§ **PROBLEM TO SOLVE**
Your answer should be the lines from the start of the records through the line with "- intros x Hnin.", copied word for word.

Segment Open

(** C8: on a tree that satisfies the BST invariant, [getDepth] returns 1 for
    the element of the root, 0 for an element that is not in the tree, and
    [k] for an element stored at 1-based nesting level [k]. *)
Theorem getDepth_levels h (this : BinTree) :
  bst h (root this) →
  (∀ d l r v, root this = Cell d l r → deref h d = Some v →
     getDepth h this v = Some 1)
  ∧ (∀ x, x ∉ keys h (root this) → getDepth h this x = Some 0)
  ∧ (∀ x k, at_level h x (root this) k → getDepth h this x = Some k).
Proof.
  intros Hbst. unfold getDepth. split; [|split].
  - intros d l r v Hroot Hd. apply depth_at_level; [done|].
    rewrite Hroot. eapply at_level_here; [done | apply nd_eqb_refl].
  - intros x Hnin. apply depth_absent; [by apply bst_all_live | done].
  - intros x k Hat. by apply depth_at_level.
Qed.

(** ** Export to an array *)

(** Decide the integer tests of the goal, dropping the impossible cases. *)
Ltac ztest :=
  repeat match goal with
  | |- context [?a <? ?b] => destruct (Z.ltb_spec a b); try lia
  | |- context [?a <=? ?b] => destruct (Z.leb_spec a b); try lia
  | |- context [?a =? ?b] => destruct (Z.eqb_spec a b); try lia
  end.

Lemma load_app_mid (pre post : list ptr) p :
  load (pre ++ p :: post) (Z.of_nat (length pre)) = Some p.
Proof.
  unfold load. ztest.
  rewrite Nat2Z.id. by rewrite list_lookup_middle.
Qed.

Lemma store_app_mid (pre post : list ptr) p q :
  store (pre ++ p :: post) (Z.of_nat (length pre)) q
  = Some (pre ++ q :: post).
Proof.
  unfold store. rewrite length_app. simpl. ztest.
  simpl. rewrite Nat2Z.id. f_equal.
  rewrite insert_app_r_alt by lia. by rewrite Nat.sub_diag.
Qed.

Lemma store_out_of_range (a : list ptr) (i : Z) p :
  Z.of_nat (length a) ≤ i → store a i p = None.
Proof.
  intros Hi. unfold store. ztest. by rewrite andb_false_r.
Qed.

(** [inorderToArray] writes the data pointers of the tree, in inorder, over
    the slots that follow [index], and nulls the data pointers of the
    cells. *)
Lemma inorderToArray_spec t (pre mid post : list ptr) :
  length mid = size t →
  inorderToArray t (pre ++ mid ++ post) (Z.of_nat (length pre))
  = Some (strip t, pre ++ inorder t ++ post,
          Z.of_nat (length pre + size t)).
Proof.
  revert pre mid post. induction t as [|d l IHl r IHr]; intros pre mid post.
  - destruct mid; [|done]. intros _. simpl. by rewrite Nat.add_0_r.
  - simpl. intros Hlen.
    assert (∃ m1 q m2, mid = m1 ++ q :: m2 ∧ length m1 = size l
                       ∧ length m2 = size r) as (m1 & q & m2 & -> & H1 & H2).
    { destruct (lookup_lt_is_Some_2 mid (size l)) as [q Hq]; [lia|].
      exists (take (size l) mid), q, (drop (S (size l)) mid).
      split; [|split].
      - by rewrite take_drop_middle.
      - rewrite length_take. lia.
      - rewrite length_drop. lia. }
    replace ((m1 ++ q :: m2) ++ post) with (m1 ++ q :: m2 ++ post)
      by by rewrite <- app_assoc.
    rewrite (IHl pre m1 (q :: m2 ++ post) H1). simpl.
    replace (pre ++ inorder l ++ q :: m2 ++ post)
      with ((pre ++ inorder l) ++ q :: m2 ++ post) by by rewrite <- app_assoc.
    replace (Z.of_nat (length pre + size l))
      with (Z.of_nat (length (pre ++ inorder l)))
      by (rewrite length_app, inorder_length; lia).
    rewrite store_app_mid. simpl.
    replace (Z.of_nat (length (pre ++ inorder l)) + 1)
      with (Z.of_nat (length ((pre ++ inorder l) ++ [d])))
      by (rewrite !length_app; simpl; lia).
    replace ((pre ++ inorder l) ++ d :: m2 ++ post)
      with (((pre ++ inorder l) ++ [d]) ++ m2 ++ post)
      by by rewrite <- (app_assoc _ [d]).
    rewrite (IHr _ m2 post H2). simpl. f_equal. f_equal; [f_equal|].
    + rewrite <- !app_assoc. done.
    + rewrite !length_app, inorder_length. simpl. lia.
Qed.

Segment Closed

§ **WRITTEN SOLUTION**
(** C8: on a tree that satisfies the BST invariant, [getDepth] returns 1 for
    the element of the root, 0 for an element that is not in the tree, and
    [k] for an element stored at 1-based nesting level [k]. *)
Theorem getDepth_levels h (this : BinTree) :
  bst h (root this) →
  (∀ d l r v, root this = Cell d l r → deref h d = Some v →
     getDepth h this v = Some 1)
  ∧ (∀ x, x ∉ keys h (root this) → getDepth h this x = Some 0)
  ∧ (∀ x k, at_level h x (root this) k → getDepth h this x = Some k).
Proof.
  intros Hbst. unfold getDepth. split; [|split].
  - intros d l r v Hroot Hd. apply depth_at_level; [done|].
    rewrite Hroot. eapply at_level_here; [done | apply nd_eqb_refl].
  - intros x Hnin. apply depth_absent; [by apply bst_all_live | done].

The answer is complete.